- [Work to be completed] Which lines of the data contain the string "counter"? Copy every one of them.

- [Extracted records]
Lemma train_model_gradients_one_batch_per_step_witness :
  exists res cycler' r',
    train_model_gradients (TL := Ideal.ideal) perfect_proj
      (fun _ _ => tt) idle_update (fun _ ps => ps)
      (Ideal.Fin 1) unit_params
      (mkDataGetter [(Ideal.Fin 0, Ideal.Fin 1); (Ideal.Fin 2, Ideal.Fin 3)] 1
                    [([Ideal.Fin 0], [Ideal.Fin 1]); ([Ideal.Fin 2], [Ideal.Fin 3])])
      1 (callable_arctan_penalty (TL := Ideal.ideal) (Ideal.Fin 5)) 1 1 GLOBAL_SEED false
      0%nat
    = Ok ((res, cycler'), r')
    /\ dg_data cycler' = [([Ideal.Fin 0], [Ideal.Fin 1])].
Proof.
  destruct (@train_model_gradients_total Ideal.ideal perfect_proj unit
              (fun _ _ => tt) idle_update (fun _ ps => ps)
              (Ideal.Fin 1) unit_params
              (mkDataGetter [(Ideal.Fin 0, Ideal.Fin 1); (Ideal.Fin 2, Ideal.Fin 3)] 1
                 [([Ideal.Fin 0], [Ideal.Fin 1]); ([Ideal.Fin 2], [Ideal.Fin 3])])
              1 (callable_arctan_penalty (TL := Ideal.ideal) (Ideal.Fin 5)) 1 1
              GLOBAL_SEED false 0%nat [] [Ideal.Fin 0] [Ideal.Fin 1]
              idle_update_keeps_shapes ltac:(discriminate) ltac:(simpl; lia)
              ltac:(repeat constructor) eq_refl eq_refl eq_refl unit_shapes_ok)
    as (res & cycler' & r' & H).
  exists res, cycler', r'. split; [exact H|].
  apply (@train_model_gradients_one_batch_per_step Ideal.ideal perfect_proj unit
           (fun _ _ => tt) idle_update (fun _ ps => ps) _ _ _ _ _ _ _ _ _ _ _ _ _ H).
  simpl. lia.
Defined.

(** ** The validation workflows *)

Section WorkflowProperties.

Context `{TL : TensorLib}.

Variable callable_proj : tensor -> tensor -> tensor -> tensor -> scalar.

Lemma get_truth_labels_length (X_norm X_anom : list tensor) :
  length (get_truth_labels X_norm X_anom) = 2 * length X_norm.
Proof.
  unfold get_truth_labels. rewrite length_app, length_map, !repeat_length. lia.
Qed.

...

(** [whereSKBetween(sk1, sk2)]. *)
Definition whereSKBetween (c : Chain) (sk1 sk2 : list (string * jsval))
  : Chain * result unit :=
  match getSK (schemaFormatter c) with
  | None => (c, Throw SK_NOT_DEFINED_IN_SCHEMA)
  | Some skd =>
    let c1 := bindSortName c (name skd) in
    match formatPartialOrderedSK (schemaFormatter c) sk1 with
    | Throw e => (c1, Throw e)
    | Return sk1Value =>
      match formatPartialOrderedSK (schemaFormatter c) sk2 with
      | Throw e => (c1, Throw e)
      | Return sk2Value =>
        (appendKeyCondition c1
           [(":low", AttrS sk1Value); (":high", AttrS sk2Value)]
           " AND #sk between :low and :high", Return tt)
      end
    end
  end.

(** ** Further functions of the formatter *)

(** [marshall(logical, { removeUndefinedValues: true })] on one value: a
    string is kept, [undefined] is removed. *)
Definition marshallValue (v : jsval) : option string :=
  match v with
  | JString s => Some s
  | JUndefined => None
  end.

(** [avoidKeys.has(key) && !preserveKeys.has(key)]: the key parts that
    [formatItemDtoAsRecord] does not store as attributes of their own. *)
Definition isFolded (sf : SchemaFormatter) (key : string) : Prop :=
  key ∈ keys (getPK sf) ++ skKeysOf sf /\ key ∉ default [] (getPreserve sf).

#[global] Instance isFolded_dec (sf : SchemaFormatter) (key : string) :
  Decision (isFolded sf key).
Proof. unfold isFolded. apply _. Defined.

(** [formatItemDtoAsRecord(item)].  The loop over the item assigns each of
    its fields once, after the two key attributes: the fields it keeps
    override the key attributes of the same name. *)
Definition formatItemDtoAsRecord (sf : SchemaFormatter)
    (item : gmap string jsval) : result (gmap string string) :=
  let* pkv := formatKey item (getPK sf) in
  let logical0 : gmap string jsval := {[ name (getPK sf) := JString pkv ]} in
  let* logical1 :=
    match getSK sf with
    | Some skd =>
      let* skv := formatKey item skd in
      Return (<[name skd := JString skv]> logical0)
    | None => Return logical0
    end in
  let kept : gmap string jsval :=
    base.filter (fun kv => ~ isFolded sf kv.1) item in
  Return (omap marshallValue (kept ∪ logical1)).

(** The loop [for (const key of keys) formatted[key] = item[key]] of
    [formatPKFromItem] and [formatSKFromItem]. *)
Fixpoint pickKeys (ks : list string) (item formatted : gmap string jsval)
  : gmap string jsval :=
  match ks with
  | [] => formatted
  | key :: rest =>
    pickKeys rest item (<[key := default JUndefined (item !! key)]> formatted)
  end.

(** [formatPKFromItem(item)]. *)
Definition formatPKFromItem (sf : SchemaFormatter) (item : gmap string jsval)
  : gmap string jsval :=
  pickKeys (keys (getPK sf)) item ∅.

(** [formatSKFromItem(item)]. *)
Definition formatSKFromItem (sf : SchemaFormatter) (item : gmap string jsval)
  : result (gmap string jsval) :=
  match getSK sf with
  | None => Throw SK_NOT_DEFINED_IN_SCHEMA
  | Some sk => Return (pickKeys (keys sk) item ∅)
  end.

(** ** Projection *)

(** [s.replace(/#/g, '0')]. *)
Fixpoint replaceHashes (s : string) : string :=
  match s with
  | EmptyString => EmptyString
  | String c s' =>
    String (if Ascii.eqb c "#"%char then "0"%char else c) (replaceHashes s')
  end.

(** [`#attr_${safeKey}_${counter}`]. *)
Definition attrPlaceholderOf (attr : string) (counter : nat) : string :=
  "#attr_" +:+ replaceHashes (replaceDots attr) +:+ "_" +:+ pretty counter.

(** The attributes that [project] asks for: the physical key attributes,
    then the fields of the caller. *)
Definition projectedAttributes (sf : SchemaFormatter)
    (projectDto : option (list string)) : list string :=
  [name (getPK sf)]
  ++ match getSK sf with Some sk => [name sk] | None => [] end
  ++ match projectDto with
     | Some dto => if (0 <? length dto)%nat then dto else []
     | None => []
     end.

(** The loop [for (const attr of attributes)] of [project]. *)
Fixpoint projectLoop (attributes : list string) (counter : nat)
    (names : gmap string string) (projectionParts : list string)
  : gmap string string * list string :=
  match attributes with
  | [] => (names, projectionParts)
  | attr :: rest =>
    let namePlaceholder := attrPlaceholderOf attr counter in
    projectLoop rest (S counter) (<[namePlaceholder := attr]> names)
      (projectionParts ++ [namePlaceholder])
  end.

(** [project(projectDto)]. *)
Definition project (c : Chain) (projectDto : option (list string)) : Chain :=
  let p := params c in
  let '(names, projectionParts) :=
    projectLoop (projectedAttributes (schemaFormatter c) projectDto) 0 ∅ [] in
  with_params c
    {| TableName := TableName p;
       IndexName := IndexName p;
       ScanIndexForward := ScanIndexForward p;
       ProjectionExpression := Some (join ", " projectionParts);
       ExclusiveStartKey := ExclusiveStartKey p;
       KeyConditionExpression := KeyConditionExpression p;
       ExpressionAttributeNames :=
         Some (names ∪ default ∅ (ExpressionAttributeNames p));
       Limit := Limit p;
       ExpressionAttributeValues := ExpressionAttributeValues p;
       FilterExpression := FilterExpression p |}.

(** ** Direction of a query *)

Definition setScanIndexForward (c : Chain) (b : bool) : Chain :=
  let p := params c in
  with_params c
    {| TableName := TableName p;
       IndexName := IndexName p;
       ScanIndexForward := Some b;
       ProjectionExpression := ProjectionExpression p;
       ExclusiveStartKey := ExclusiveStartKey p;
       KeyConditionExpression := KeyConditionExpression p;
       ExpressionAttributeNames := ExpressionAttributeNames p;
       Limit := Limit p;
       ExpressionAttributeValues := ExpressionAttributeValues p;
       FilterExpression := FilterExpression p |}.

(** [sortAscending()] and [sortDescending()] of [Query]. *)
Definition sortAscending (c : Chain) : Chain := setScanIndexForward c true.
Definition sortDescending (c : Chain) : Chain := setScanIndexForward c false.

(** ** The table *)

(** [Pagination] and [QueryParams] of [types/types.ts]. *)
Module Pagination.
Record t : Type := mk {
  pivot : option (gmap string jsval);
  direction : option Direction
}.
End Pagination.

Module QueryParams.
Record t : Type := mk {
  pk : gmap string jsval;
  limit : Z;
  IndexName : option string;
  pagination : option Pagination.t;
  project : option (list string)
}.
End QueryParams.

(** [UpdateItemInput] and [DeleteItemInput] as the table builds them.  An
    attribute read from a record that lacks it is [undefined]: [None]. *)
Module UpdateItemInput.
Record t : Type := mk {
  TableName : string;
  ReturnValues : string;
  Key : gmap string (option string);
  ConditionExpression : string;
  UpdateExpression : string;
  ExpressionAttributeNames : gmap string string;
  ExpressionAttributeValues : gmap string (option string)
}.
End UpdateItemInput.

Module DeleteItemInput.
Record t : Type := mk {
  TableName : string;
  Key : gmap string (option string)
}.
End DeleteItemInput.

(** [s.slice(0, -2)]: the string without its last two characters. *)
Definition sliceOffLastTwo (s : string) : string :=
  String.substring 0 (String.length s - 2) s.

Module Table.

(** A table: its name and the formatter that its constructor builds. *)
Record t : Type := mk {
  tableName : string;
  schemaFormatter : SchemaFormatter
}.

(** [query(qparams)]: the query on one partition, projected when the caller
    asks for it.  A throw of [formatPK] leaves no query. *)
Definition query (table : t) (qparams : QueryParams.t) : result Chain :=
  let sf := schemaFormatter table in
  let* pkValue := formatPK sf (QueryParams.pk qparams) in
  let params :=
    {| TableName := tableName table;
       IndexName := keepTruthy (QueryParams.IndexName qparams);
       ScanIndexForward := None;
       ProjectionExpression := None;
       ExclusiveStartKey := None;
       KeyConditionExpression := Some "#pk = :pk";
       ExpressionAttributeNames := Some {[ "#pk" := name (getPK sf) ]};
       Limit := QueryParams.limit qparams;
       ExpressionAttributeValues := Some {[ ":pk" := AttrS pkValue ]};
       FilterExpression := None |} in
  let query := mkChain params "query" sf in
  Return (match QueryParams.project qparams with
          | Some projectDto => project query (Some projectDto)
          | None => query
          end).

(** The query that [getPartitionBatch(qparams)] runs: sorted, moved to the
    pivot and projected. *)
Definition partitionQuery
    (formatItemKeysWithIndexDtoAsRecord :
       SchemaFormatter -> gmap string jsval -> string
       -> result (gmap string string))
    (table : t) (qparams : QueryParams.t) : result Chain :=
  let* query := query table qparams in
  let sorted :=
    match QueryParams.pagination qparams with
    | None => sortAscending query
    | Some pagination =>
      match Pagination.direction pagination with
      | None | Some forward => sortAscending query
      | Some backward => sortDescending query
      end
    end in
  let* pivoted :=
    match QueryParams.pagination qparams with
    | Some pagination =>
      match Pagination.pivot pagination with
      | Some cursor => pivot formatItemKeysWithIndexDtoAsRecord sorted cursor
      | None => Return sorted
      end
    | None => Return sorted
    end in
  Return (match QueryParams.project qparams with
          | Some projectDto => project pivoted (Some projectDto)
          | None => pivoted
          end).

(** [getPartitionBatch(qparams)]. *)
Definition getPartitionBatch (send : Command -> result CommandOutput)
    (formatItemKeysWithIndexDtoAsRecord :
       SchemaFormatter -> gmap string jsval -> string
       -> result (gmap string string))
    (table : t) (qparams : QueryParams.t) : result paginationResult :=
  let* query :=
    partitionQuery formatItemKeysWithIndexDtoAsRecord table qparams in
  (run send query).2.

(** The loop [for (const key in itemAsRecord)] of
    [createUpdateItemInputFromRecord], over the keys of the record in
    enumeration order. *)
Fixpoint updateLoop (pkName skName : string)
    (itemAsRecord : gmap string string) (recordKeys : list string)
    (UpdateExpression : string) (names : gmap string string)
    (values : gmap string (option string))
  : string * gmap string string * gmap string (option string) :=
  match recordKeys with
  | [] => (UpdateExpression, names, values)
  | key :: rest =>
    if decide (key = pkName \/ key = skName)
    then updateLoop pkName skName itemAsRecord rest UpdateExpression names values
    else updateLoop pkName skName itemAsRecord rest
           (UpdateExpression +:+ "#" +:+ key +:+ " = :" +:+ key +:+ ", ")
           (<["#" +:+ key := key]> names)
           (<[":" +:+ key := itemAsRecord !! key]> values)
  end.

- [Answer box]
(** [`#attr_${safeKey}_${counter}`]. *)
Definition attrPlaceholderOf (attr : string) (counter : nat) : string :=
  "#attr_" +:+ replaceHashes (replaceDots attr) +:+ "_" +:+ pretty counter.
Fixpoint projectLoop (attributes : list string) (counter : nat)
    let namePlaceholder := attrPlaceholderOf attr counter in
    projectLoop rest (S counter) (<[namePlaceholder := attr]> names)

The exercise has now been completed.